GoTo chief credits Indonesia’s economy for helping stocks beat tech

GoTo Group, the Indonesian e-commerce giant that defied the volatile IPO market to debut on the Indonesian stock exchange earlier this year, says it plans to wait and see before launching a second overseas listing.

“Given where the markets are and the volatility, I think we are waiting for more stable and supportive markets before we consider doing that secondary listing outside [Indonesia Stock Exchange]Patrick Kao, President of GoTo Group, said during the Spark Founders Summit organized by Huawei Technologies in Bangkok, Thailand on Tuesday.

GoT debuted on the Jakarta Stock Exchange on April 11, on a list that raised $1.1 billion. Shares rose more than 13% on opening day, giving the company a market capitalization equivalent to about $30 billion. The company awarded thousands of shares to its 600,000 drivers before its commercial debut. In its prospectus, the Indonesian startup said it will also launch a secondary listing on the foreign stock market by the end of 2023, citing options such as the New York Stock Exchange, Nasdaq and Hong Kong Stock Exchange, among others.

GoTo shares have struggled since its inception, having fallen about 30.3% since April. However, the company handles the technology track better than its major competitors in Southeast Asia.

Shares in Singapore-based Grab, which raised $4.5 billion in its December debut on Nasdaq, worth $37 billion, are down 62.6% since the start of 2022. Shares in SEA, a Singapore-based digital entertainment company Which expanded into e-commerce, digital payments and deals on the New York Stock Exchange, fell 75.4% over the same period. SEA remains the most valuable company in Southeast Asia with a current market capitalization of about $25 billion, compared to about $20 billion for GoTo, and $10 billion for Grab.

GoTo is the product of the May 2021 merger of car delivery company GoJek and e-commerce platform Tokopedia. Cao, who was president of Tokopedia before the merger, became president of the newly formed GoTo, while Andre Soelistyo, founder of GoJek, became CEO.

“Economy hum”

Cao cited Indonesia’s strengths as a market for GoTo’s resilience amid global economic uncertainty. “Not only are commodity prices doing well, but the government’s move towards more downstream operations to support more high-tech areas like batteries has created a lot of value,” Kao said.

Indonesia has the world’s largest reserves of nickel, an important metal for electric car batteries.
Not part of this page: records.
(** * Session manager of pos-toko-bugis-v2: [AuthContext.tsx]

    A shallow embedding of the React authentication context: the startup
    restore effect, [login], [signup] and [logout], in the two versions of
    the file that the repository carries
    ([src/context/AuthContext.tsx] and the variant copy [unnamed/part_000]).

    Layout: the JavaScript platform ([JSON], [localStorage], toasts, the
    console and the Supabase client) comes first, then the two versions of
    the component, then the lemmas. *)

From Stdlib Require Import Ascii String Decimal NArith List Bool Lia.
From stdpp Require Import gmap strings.

Open Scope string_scope.
Set Warnings "-register-all".

(* ===================================================================== *)
(** ** JSON values, [JSON.stringify] and [JSON.parse]                     *)
(* ===================================================================== *)

(** JavaScript strings are carried as their UTF-8 bytes.  Numbers are kept
    as the decimal literal they were read from (the component never
    computes with a number), so binary64 rounding is not part of the
    model.  An object is the list of its members in source order; a
    property read takes the last member of that name, which is what
    [JSON.parse] keeps for a repeated key. *)
Module JSON.

Inductive value : Type :=
| JNull
| JBool (b : bool)
| JNum (d : decimal)
| JStr (s : string)
| JArr (elements : list value)
| JObj (members : list (string * value)).

(** What a parser run ends with.  [OutOfFuel] is an artefact of the
    fuel-bounded recursion: [parse_never_out_of_fuel] below shows that
    [parse] never returns it. *)
Inductive result (A : Type) : Type :=
| Ok (a : A)
| SyntaxError
| OutOfFuel.
Arguments Ok {A} a.
Arguments SyntaxError {A}.
Arguments OutOfFuel {A}.

Definition dquote : ascii := "034"%char.
Definition backslash : ascii := "092"%char.
Definition str1 (c : ascii) : string := String c "".

(** *** Property reads: [o.k] *)

Fixpoint lookup_member (k : string) (ms : list (string * value)) : option value :=
  match ms with
  | [] => None
  | (k', v) :: rest =>
      match lookup_member k rest with
      | Some v' => Some v'
      | None => if String.eqb k' k then Some v else None
      end
  end.

(** [get v k] is [Some x] when the read yields [x] and [None] when it
    yields [undefined].  (Only members of objects are modelled: the
    component reads no inherited property and no array index.) *)
Definition get (v : value) (k : string) : option value :=
  match v with
  | JObj ms => lookup_member k ms
  | _ => None
  end.

(** *** [JSON.stringify] *)

Definition hex_char (n : N) : ascii :=
  match n with
  | 0 => "0" | 1 => "1" | 2 => "2" | 3 => "3" | 4 => "4" | 5 => "5" | 6 => "6"
  | 7 => "7" | 8 => "8" | 9 => "9" | 10 => "a" | 11 => "b" | 12 => "c"
  | 13 => "d" | 14 => "e" | _ => "f"
  end%N%char.

(** QuoteJSONString, one code unit: the two-character escapes, [\u00XX]
    for the other control characters, everything else as it is. *)
Definition escape_char (c : ascii) : string :=
  match c with
  | "034" => String backslash (String dquote "")
  | "092" => String backslash (String backslash "")
  | "008" => String backslash "b"
  | "012" => String backslash "f"
  | "010" => String backslash "n"
  | "013" => String backslash "r"
  | "009" => String backslash "t"
  | _ =>
      if (N_of_ascii c <? 32)%N
      then String backslash
             (String "u" (String "0" (String "0"
                (String (hex_char (N_of_ascii c / 16))
                   (String (hex_char (N_of_ascii c mod 16)) "")))))
      else String c ""
  end%char.

Fixpoint escape (s : string) : string :=
  match s with
  | "" => ""
  | String c r => escape_char c +:+ escape r
  end.

Definition quote (s : string) : string :=
  String dquote (escape s +:+ String dquote "").

Fixpoint string_of_uint (u : uint) : string :=
  match u with
  | Nil => ""
  | D0 u => String "0" (string_of_uint u)
  | D1 u => String "1" (string_of_uint u)
  | D2 u => String "2" (string_of_uint u)
  | D3 u => String "3" (string_of_uint u)
  | D4 u => String "4" (string_of_uint u)
  | D5 u => String "5" (string_of_uint u)
  | D6 u => String "6" (string_of_uint u)
  | D7 u => String "7" (string_of_uint u)
  | D8 u => String "8" (string_of_uint u)
  | D9 u => String "9" (string_of_uint u)
  end.
(** X27.  On a payload within the limit and of a supported type the two
    services extract the same text: the modular extractor returns a text
    exactly when the single-file extractor returns it. *)
Theorem services_extract_the_same_text {E : Externals}
    (file : UploadFile) (w w' : world) (text : str) :
  len (data file) <= 5 * 1024 * 1024 ->
  App.supported (content_type file) = true ->
  fst (FileProcessor.process file w) = Return (Text text)
  <-> fst (App.extract_text file (data file) w') = Return text.
Proof.
  intros Hlen Hs. unfold FileProcessor.process, App.extract_text.
  rewrite (bind_return _ _ _ _ _ (from_upload_within file w Hlen)).
  cbn [FileProcessor.file]. unfold App.supported in Hs.
  destruct (str_eqb (content_type file) application_pdf).
  - rewrite (bind_return _ _ _ _ _ (BaseDoc_init_within _ w Hlen)).
    destruct (pdf_extractions_agree
                {| FileProcessor.file := data file; FileProcessor.content := data file |}
                w w')
      as [(t & Hm & Ha) | ((s & m & Hm) & (e & Ha))];
      cbn [FileProcessor.content] in Ha; rewrite Hm, Ha.
    + split; intros [= ->]; reflexivity.
    + split; discriminate.
  - destruct (str_eqb (content_type file) application_docx); [| discriminate Hs].
    rewrite (bind_return _ _ _ _ _ (BaseDoc_init_within _ w Hlen)).
    destruct (docx_extractions_agree
                {| FileProcessor.file := data file; FileProcessor.content := data file |}
                w w')
      as [(t & Hm & Ha) | ((s & m & Hm) & (e & Ha))];
      cbn [FileProcessor.content] in Ha; rewrite Hm, Ha.
    + split; intros [= ->]; reflexivity.
    + split; discriminate.
Qed.

Lemma services_extract_the_same_text_witness :
  fst (App.extract_text Fixtures.bob_docx (data Fixtures.bob_docx)
         (Fixtures.start Fixtures.table [] [7%nat]))
  = Return (py "Bob, SQL analyst").
Proof.
  refine (proj1 (services_extract_the_same_text Fixtures.bob_docx
                   (Fixtures.start Fixtures.table [] [])
                   (Fixtures.start Fixtures.table [] [7%nat])
                   (py "Bob, SQL analyst") _ _) _).
  - vm_compute. discriminate.
  - reflexivity.
  - reflexivity.
Defined.
(** * The tag selection engine: artists and characters

    A shallow embedding of [artists_selector.py] and [character_selector.py]:
    the two selector classes, their two drawing modes ("random" and "only"),
    the explicit reset of the used-set and the copyright catalogue.

    Python objects are mutated in place and exceptions leave every earlier
    mutation behind, so a method is a function from the world before the
    call to the world after it together with what the call returned or
    raised.  The world holds the selector object, the pseudo-random source
    and what has been printed so far. *)

From stdpp Require Import gmap strings list sorting.
From Stdlib Require Import QArith Qpower Qabs Lqa.

Local Open Scope Z_scope.
Set Warnings "-clear-no-such-hyp".

(** ** Exceptions and printed lines *)

(** Which of the two range checks failed. *)
Inductive range_kind := CountRange | WeightRange.

(** The exceptions the two classes raise, or let through from the libraries
    they call.  [InvalidParameterError], [NoEligibleRecordsError] and
    [InvalidModeError] are all [ValueError] in the source and differ by
    message; they carry the names the specification gives them. *)
Inductive error :=
  | NotLoadedError                        (* Exception("CSV文件未加载") *)
  | InvalidParameterError (k : range_kind) (* ValueError("最小数量不能大于最大数量"),
                                              ValueError("最小权重不能大于最大权重") *)
  | NoEligibleRecordsError                (* ValueError("没有找到...") *)
  | InvalidModeError                      (* ValueError("无效的选取模式") *)
  | KeyError (key : string)               (* config[...]['mode'] on a missing key *)
  | EmptyRangeError                       (* random.randint(a, b) with b < a *)
  | SampleSizeError.                      (* DataFrame.sample(n) with n < 0 or
                                             n above the number of rows *)

Inductive outcome (A : Type) :=
  | Raised (e : error)
  | Returned (a : A).
Arguments Raised {A} e.
Arguments Returned {A} a.

(** The lines the selectors print, with the numbers they interpolate. *)
Inductive notice :=
  | RandomReport (csv : string) (total eligible selected : Z)
  | ResetNotice (csv : string)
  | OnlyReport (csv : string) (total eligible available used selected : Z).

(** ** The pseudo-random source

    The source is a tape of raw draws; each library call consumes the draws
    it needs.  A theorem quantified over every tape covers every behaviour
    the libraries allow. *)
Definition tape := list N.
(** The two frames of the text example, as JSON and as frames. *)
Definition hi_json : json :=
  JObj [("candidates",
         JArr [JObj [("content",
                      JObj [("parts", JArr [JObj [("text", JStr "Hi")]])])]])].

Definition there_json : json :=
  JObj [("candidates",
         JArr [JObj [("content",
                      JObj [("parts", JArr [JObj [("text", JStr " there")]])]);
                     ("finishReason", JStr "STOP")]]);
        ("usageMetadata",
         JObj [("promptTokenCount", JNum 10); ("candidatesTokenCount", JNum 2)])].

Definition hi_frame : Chunk :=
  {| candidates :=
       [{| parts := Some [{| text := Some "Hi"; functionCall := None |}];
           finishReason := None |}];
     usageMetadata := None |}.

Definition there_frame : Chunk :=
  {| candidates :=
       [{| parts := Some [{| text := Some " there"; functionCall := None |}];
           finishReason := Some "STOP" |}];
     usageMetadata :=
       Some {| promptTokenCount := Some 10; candidatesTokenCount := Some 2 |} |}.

(** One server-sent event: a data line and a blank line. *)
Definition sse (payload : json) : string :=
  "data: " +:+ stringify payload +:+ nl +:+ nl.

Definition hi_there_body : list ReadStep :=
  [Data (sse hi_json); Data (sse there_json)].

(** The same text cut in the middle of the first line and of the second
    line. *)
Definition hi_there_pieces : list string :=
  let whole := sse hi_json +:+ sse there_json in
  [ String.substring 0 17 whole;
    String.substring 17 60 whole;
    String.substring 77 (String.length whole - 77) whole ].

(** A frame that only reports usage, with a first candidate. *)
Definition usage_json_frame (input output : Z) : json :=
  JObj [("candidates", JArr [JObj []]);
        ("usageMetadata",
         JObj [("promptTokenCount", JNum input);
               ("candidatesTokenCount", JNum output)])].

Definition usage_frame (input output : Z) : Chunk :=
  {| candidates := [{| parts := None; finishReason := None |}];
     usageMetadata :=
       Some {| promptTokenCount := Some input;
               candidatesTokenCount := Some output |} |}.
Indonesian President Joko Widodo has banned the export of unprocessed nickel to encourage investment in domestic nickel processing and electric vehicle manufacturing. Widodo even took a turn during an official visit to the United States to personally pressure Elon Musk to get Tesla to invest more in Indonesia.
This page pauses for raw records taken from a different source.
(** * lua-hashmap: the shared-memory hashmap core (hashmap.c / hashmap.h)

    A shallow embedding of the C core of mah0x211/lua-hashmap and the
    properties of its specification, stated against that embedding.

    Conventions of the embedding (LP64, little endian):
    - [size_t], [uint64_t] and [uintptr_t] are 64-bit unsigned, [int] and
      [int32_t] are 32-bit signed, [ssize_t] is 64-bit signed; every value
      is a [Z] and the wrap-around of the C arithmetic is written out with
      [to_uint64] and [to_int32];
    - the mapped region keeps the layout of the code: a header, the
      bucket-flags words, the bucket slots, the freelist slots and the data
      arena.  The four arrays are typed lists, the arena is a byte memory
      addressed by region offset, exactly as [reg + offset] addresses it;
    - a pointer to a record is the region offset of the record;
    - a key or value argument is the list of its bytes, its length
      argument is the length of that list, and the byte that follows a key
      in the caller's buffer is NUL (as for every Lua string). *)

From Stdlib Require Import ZArith Lia List Bool.
From stdpp Require Import base option list gmap.
Import ListNotations.

Local Open Scope Z_scope.

(** ** Machine integers *)

Definition to_uint64 (x : Z) : Z := x mod 2 ^ 64.

Definition to_int32 (x : Z) : Z := (x + 2 ^ 31) mod 2 ^ 32 - 2 ^ 31.

Definition SIZE_MAX : Z := 2 ^ 64 - 1.

(** [a << n] at type [int].  The count of a 32-bit shift is taken modulo 32
    by the shift instructions of x86-64 and AArch64, and the 32-bit result
    is read back as a signed [int]; the C standard leaves counts of 31 and
    more undefined for the operand 1. *)
Definition int_shl (a n : Z) : Z := to_int32 (Z.shiftl a (n mod 32)).

(** [~a] at type [int]. *)
Definition int_not (a : Z) : Z := Z.lnot a.

(** The value of a plain [char] holding byte [b] (plain [char] is signed on
    x86-64). *)
Definition char_to_int (b : Z) : Z := if b <? 128 then b else b - 256.

(** In-range array read; the model reads 0 outside the list. *)
Definition nthZ (l : list Z) (i : Z) : Z := default 0 (l !! Z.to_nat i).

(** In-range array write. *)
Definition setZ (l : list Z) (i v : Z) : list Z := <[Z.to_nat i := v]> l.

(** ** Byte memory of the arena *)

Abbreviation mem := (gmap Z Z).

Definition load8 (d : mem) (a : Z) : Z := default 0 (d !! a).

Definition store8 (d : mem) (a v : Z) : mem := <[a := v mod 256]> d.

Fixpoint load_le (n : nat) (d : mem) (a : Z) : Z :=
  match n with
  | O => 0
  | S n' => load8 d a + 256 * load_le n' d (a + 1)
  end.

Fixpoint store_le (n : nat) (d : mem) (a v : Z) : mem :=
  match n with
  | O => d
  | S n' => store_le n' (store8 d a v) (a + 1) (v / 256)
  end.

(** [*(size_t * )(reg + a)] and [*(uint64_t * )(reg + a)]. *)
Definition load64 (d : mem) (a : Z) : Z := load_le 8 d a.

Definition store64 (d : mem) (a v : Z) : mem := store_le 8 d a v.

(** [memcpy(reg + dst, src, length src)]. *)
Fixpoint memcpy (d : mem) (dst : Z) (src : list Z) : mem :=
  match src with
  | [] => d
  | b :: src' => memcpy (store8 d dst b) (dst + 1) src'
  end.

(** [memcmp(reg + a, bs, length bs) == 0]. *)
Fixpoint memcmp_eq (d : mem) (a : Z) (bs : list Z) : bool :=
  match bs with
  | [] => true
  | b :: bs' => (load8 d a =? b) && memcmp_eq d (a + 1) bs'
  end.

(** The [n] bytes at [reg + a]. *)
Fixpoint read_bytes (d : mem) (a : Z) (n : nat) : list Z :=
  match n with
  | O => []
  | S n' => load8 d a :: read_bytes d (a + 1) n'
  end.

(** ** hashmap.h *)

Inductive hm_error_t : Set :=
  | HM_OK
  | HM_MAP_FAILED
  | HM_LOCK_FAILED
  | HM_MEMORY_SIZE_TOO_SMALL
  | HM_NO_SPACE
  | HM_NO_EMPTY_BUCKET
  | HM_NO_EMPTY_FREE_BLOCK
  | HM_NOT_FOUND.

Definition sizeof_hashmap_record_t : Z := 24.
Definition sizeof_hashmap_header_t : Z := 64.
Definition sizeof_size_t : Z := 8.
Definition sizeof_uint64_t : Z := 8.

Record hashmap_header_t : Set := {
  memory_size : Z;
  max_bucket_flags : Z;
  max_buckets : Z;
  max_free_blocks : Z;
  num_free_blocks : Z;
  bucket_flags_offset : Z;
  buckets_offset : Z;
  freelist_offset : Z;
  data_offset : Z;
  data_tail : Z
}.

(** The mapped region: [seek_bucket_flags], [seek_buckets] and
    [seek_freelist] are the three list fields, [seek_record] and
    [seek_free_block_size] address [data]. *)
Record hashmap_region_t : Type := {
  hdr : hashmap_header_t;
  bucket_flags : list Z;
  buckets : list Z;
  freelist : list Z;
  data : mem
}.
Cao said the government’s efforts “created a nice virtuous circle within Indonesia itself, in terms of GDP growth and consumption growth.” In September, the Asian Development Bank raised its 2022 GDP growth forecast for Indonesia, from 5.0% to 5.4%. The bank expects GDP growth of 4.3% for this year across Asia.

The GoTo head also noted the strength of Indonesia’s stock market: The Jakarta Composite is up 7.8% for the year, making it one of the few – if not global – Asian countries.Stock markets in positive territory in 2022.

Indonesia, with a population of 274 million, accounts for nearly half of Southeast Asia’s population, and generates nearly 60% of the region’s GDP. GoTo relies on Indonesia for over 95% of its revenue.

Cao argued that the Indonesian economy has plenty of room for further growth. He noted that while the Indonesian economy was centered around the main island of Java, which includes the country’s capital Jakarta, the growth is now spreading across Indonesia’s many islands. “The economy is humming” across the country, Cao said. “This means that the entire nation is growing in a very healthy way.”

Cao said there are still gaps in the country’s economy that GoTo can fill, particularly in financial services. He estimated that “about 48%” of Indonesia’s population do not have bank accounts, while only about 6% of Indonesian consumers have credit cards. “There is a lot of work to be done,” Kao said.

More broadly, Cao argued, Southeast Asia is characterized by high smartphone usage, but low e-commerce and digital finance penetration, making it a good market for anyone seeking to launch a startup.

“There are a lot of opportunities,” he said.